(Records drawn from a dataset)
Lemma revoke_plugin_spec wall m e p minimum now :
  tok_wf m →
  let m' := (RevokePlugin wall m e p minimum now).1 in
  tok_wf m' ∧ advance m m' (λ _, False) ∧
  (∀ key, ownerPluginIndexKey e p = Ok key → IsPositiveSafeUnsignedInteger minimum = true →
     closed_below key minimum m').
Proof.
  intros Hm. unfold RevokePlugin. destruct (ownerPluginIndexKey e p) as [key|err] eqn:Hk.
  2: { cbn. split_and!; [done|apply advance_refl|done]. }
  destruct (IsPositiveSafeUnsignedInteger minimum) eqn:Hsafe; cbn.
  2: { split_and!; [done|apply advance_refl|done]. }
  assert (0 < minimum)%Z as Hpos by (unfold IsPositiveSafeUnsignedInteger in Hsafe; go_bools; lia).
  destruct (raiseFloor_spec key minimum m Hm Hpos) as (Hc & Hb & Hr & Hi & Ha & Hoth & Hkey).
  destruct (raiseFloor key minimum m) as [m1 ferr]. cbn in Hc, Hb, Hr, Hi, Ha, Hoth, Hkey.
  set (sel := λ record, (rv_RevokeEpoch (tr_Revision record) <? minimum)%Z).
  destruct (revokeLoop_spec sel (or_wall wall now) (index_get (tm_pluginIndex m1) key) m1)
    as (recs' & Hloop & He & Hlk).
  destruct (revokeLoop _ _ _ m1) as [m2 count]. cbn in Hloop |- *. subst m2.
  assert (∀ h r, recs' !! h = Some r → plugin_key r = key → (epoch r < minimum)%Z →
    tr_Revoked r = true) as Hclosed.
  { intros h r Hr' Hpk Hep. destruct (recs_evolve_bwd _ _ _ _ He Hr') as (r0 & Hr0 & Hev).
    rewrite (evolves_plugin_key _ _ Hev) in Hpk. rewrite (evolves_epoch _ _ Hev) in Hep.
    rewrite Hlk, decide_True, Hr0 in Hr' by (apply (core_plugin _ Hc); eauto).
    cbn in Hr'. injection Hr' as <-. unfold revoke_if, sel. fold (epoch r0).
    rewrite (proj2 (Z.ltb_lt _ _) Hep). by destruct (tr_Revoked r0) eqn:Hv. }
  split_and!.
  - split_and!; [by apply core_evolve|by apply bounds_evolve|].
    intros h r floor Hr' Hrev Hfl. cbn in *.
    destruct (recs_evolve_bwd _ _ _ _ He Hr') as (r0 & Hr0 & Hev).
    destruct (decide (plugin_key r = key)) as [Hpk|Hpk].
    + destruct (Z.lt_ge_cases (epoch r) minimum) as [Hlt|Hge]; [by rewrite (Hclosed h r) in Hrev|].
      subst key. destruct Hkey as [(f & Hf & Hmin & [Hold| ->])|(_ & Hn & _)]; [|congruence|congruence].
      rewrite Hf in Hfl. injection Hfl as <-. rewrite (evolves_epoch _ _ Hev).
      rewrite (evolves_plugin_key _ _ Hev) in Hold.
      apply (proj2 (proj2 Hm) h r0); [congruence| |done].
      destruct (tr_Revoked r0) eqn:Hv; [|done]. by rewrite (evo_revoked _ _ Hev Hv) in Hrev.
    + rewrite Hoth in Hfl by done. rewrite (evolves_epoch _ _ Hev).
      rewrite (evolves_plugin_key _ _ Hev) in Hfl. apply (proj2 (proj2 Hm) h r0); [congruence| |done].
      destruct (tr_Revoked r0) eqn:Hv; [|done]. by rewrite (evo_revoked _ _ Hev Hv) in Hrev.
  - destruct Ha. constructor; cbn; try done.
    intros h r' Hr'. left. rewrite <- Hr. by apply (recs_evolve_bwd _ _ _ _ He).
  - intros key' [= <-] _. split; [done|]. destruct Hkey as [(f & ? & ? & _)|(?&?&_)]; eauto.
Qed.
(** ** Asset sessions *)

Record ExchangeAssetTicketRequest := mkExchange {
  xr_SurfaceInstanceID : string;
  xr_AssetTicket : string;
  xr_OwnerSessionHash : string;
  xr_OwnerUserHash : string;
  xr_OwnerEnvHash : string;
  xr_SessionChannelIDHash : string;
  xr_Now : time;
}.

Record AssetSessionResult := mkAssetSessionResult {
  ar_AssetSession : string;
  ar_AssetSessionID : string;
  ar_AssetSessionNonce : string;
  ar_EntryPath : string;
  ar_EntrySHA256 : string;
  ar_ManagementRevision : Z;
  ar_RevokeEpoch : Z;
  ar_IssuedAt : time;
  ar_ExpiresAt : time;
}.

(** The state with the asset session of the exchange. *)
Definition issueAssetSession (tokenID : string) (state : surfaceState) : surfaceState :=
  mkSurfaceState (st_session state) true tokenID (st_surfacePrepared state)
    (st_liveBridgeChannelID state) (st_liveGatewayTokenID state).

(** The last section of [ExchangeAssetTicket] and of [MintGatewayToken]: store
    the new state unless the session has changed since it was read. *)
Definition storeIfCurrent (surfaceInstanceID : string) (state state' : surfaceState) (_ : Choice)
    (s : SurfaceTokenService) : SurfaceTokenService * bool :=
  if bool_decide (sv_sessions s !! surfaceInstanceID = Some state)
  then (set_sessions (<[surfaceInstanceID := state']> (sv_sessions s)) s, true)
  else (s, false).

* * *

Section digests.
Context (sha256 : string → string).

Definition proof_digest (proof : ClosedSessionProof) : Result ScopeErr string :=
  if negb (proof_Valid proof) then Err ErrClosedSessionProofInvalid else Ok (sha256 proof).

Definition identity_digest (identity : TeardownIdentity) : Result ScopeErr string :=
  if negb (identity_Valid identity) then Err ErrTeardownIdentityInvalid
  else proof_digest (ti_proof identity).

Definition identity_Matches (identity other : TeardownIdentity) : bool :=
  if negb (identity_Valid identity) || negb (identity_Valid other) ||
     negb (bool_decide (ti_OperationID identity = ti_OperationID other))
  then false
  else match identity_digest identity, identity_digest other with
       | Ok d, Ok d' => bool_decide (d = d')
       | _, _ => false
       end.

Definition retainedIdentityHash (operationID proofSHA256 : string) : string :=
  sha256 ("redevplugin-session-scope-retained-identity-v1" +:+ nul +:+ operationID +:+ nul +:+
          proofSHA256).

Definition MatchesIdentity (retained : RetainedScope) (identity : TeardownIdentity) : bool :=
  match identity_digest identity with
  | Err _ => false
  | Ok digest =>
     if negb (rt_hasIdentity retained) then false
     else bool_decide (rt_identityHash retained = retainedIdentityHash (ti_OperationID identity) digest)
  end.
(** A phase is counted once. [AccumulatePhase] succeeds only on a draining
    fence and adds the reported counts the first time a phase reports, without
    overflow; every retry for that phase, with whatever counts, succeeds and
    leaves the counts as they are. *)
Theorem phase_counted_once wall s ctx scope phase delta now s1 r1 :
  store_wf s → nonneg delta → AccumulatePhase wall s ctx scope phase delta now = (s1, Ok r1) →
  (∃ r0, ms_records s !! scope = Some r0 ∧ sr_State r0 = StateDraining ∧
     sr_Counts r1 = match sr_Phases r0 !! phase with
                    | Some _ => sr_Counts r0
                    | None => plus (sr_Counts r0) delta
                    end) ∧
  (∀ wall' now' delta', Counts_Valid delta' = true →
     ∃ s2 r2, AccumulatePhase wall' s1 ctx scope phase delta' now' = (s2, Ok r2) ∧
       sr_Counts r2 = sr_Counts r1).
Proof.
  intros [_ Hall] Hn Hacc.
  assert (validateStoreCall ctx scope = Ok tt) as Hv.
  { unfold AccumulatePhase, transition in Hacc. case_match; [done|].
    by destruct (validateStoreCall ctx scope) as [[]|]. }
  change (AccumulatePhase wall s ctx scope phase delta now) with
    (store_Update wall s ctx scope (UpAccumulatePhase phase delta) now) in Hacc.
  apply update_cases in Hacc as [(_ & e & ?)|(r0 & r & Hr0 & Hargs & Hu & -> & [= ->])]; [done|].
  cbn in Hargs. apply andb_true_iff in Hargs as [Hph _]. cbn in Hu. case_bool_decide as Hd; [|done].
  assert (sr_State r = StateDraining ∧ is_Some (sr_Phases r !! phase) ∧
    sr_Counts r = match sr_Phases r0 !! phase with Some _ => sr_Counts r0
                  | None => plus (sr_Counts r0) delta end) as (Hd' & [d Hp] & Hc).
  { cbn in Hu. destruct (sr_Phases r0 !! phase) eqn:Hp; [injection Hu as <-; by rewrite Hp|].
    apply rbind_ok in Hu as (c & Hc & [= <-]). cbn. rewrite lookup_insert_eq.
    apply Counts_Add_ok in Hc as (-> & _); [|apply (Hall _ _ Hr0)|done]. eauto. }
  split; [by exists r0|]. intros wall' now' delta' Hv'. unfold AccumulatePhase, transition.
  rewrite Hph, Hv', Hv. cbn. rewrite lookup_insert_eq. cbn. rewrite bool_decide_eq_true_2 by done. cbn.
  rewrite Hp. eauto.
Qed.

* * *

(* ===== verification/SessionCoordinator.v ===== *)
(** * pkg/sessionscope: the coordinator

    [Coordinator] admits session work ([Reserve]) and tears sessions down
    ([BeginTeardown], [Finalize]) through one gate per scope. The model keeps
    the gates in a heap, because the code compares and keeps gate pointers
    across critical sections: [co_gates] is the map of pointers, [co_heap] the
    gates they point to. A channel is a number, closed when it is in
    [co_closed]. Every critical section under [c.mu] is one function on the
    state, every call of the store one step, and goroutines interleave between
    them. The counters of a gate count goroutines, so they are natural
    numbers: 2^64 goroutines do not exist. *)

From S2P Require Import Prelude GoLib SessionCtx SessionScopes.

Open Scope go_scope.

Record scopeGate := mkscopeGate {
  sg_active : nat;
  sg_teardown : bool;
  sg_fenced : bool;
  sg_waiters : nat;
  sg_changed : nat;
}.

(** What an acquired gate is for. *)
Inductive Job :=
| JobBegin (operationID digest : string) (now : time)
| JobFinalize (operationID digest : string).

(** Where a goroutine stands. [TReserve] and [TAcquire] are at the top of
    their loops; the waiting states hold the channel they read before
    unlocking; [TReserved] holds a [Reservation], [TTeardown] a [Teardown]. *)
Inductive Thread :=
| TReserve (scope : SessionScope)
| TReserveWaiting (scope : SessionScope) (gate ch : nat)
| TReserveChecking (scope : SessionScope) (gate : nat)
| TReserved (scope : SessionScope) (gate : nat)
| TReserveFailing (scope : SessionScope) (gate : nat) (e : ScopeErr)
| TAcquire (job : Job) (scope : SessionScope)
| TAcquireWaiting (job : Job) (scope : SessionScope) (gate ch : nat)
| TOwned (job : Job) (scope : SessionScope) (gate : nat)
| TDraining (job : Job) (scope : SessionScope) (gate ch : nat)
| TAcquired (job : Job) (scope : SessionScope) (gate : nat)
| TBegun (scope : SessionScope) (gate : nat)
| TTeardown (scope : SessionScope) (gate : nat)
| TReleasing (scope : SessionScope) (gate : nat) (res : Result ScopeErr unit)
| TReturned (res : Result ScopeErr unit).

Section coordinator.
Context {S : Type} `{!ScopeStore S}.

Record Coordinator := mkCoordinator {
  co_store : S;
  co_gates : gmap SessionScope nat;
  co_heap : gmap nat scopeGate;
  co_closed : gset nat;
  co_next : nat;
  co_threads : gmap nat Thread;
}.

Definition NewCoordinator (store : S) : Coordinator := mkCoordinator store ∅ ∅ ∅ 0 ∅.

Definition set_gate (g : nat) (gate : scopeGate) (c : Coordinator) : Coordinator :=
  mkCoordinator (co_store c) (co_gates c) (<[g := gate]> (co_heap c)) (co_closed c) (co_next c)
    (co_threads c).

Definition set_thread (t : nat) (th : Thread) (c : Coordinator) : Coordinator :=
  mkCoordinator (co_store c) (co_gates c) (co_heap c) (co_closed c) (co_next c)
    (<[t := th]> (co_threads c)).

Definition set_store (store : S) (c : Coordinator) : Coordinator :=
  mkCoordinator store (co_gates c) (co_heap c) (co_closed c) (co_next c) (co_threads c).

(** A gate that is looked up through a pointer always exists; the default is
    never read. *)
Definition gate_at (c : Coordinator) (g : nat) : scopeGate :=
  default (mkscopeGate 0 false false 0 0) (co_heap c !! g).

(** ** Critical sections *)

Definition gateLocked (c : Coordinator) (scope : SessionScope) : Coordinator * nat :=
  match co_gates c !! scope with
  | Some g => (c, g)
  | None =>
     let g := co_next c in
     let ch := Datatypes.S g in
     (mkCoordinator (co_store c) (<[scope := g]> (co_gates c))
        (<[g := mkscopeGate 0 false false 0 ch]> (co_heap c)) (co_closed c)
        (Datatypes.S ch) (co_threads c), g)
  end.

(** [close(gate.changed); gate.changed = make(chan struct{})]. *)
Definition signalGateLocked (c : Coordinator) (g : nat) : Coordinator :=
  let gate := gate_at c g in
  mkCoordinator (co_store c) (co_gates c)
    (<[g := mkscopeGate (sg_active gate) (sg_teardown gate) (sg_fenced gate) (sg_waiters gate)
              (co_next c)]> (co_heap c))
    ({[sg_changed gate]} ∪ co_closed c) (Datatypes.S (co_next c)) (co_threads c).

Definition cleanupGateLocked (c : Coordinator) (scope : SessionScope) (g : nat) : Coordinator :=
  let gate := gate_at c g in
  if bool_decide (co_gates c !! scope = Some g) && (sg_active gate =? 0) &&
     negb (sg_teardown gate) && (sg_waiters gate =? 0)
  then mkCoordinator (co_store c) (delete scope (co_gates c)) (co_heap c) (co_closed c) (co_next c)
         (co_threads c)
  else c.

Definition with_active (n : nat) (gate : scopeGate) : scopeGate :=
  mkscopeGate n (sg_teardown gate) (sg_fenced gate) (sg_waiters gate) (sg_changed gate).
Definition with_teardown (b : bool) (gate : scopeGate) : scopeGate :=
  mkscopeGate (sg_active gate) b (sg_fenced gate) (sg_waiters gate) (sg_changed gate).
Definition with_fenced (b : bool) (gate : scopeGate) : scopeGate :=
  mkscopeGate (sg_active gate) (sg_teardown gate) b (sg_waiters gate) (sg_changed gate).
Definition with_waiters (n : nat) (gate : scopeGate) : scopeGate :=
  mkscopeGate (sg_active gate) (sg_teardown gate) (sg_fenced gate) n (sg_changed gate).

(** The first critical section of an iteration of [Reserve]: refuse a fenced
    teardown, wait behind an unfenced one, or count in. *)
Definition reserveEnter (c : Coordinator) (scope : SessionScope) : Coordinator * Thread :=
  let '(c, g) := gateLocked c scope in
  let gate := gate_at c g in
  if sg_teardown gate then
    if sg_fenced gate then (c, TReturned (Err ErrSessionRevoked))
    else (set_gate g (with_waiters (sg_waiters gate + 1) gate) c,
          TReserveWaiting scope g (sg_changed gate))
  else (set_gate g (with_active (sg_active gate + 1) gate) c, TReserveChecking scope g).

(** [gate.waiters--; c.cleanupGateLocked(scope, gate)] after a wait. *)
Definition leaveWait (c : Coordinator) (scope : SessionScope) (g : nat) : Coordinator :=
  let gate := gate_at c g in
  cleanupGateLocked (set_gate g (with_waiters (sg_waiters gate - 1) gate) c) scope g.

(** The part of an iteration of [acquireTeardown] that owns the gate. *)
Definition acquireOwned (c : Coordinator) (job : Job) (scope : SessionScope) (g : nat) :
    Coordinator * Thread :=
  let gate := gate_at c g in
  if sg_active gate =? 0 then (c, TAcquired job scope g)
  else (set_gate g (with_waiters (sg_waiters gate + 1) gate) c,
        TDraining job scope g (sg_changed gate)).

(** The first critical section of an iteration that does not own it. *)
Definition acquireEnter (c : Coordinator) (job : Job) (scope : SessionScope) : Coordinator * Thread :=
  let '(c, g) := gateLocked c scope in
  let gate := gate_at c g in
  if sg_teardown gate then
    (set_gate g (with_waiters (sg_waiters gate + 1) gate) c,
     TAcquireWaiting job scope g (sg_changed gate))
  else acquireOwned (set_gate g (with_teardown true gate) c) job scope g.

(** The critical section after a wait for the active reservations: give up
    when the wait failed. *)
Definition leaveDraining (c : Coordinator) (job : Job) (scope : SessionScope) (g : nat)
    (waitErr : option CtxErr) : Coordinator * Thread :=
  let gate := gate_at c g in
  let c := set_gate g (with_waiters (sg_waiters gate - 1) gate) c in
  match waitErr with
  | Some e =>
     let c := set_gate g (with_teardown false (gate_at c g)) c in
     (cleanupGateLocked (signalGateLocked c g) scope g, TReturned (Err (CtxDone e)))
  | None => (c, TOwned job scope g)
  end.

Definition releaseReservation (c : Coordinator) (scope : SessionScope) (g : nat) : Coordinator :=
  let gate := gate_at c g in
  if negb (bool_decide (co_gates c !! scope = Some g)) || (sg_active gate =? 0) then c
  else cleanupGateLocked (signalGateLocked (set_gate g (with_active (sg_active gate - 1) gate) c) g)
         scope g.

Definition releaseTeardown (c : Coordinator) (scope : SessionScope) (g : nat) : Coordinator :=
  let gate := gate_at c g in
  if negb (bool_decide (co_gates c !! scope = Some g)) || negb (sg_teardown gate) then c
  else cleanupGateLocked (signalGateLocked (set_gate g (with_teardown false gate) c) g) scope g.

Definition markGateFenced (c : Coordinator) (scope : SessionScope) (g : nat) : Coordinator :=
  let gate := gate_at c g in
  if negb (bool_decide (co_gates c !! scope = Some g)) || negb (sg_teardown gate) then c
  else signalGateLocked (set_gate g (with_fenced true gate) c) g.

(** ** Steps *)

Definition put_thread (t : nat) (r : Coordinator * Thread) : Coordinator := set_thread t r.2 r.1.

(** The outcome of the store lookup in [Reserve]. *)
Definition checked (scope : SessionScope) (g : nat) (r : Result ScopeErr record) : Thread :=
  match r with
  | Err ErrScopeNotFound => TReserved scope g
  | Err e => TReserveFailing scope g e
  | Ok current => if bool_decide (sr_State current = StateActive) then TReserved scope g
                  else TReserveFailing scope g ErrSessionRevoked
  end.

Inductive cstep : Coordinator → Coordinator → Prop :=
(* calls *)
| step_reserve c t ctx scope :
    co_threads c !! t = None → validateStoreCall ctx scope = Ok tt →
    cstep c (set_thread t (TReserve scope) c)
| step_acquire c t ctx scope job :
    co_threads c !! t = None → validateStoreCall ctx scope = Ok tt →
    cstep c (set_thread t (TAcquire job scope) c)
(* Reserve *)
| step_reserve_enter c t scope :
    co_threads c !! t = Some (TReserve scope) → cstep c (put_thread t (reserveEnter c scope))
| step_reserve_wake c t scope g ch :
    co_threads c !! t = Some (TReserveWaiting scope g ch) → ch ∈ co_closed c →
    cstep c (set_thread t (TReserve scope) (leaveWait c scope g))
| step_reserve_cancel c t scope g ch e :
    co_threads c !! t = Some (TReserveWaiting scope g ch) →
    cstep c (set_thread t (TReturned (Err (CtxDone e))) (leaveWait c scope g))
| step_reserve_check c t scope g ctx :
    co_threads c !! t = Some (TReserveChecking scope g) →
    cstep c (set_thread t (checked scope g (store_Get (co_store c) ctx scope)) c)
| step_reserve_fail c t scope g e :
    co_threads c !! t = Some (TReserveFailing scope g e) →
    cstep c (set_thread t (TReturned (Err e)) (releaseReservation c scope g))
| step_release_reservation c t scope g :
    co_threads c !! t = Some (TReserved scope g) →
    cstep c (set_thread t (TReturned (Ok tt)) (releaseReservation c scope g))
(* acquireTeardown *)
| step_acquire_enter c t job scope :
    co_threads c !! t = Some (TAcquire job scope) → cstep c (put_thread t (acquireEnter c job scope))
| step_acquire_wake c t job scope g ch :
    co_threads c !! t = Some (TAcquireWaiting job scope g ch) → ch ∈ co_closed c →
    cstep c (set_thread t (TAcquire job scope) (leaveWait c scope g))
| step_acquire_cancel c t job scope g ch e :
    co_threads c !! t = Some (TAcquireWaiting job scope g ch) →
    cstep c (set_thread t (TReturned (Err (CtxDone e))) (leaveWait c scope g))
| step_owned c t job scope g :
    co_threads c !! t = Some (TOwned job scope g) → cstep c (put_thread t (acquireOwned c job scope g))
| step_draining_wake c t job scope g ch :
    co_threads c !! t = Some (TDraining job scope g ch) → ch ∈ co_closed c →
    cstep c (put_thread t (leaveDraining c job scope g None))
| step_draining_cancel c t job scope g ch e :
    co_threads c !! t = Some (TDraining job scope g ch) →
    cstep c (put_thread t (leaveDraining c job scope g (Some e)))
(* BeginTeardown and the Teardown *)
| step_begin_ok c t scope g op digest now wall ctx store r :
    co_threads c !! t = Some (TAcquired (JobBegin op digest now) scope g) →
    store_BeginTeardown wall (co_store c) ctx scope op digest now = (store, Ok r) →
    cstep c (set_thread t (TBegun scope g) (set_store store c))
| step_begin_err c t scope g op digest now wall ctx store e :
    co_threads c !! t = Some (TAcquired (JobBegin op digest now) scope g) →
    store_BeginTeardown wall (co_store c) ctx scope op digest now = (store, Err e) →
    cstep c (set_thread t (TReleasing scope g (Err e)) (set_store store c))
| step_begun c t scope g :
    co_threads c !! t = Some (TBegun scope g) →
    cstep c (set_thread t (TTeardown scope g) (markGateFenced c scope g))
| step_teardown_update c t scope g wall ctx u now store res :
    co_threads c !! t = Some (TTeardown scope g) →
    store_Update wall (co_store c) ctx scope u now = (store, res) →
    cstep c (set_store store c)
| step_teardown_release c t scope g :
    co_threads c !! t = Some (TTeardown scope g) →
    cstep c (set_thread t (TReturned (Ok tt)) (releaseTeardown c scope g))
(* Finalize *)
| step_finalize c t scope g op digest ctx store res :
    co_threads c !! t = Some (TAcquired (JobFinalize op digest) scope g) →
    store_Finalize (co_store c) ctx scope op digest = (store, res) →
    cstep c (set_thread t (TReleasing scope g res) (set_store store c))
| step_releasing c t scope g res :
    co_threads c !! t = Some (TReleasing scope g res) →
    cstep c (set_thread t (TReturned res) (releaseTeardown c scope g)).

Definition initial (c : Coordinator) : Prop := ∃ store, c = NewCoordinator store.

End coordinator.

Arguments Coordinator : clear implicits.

▶ _Task details_:
Whenever a line of the data includes "TReleasing", copy that line.

▶ _The answer_:
| TReleasing (scope : SessionScope) (gate : nat) (res : Result ScopeErr unit)
    cstep c (set_thread t (TReleasing scope g (Err e)) (set_store store c))
    cstep c (set_thread t (TReleasing scope g res) (set_store store c))
    co_threads c !! t = Some (TReleasing scope g res) →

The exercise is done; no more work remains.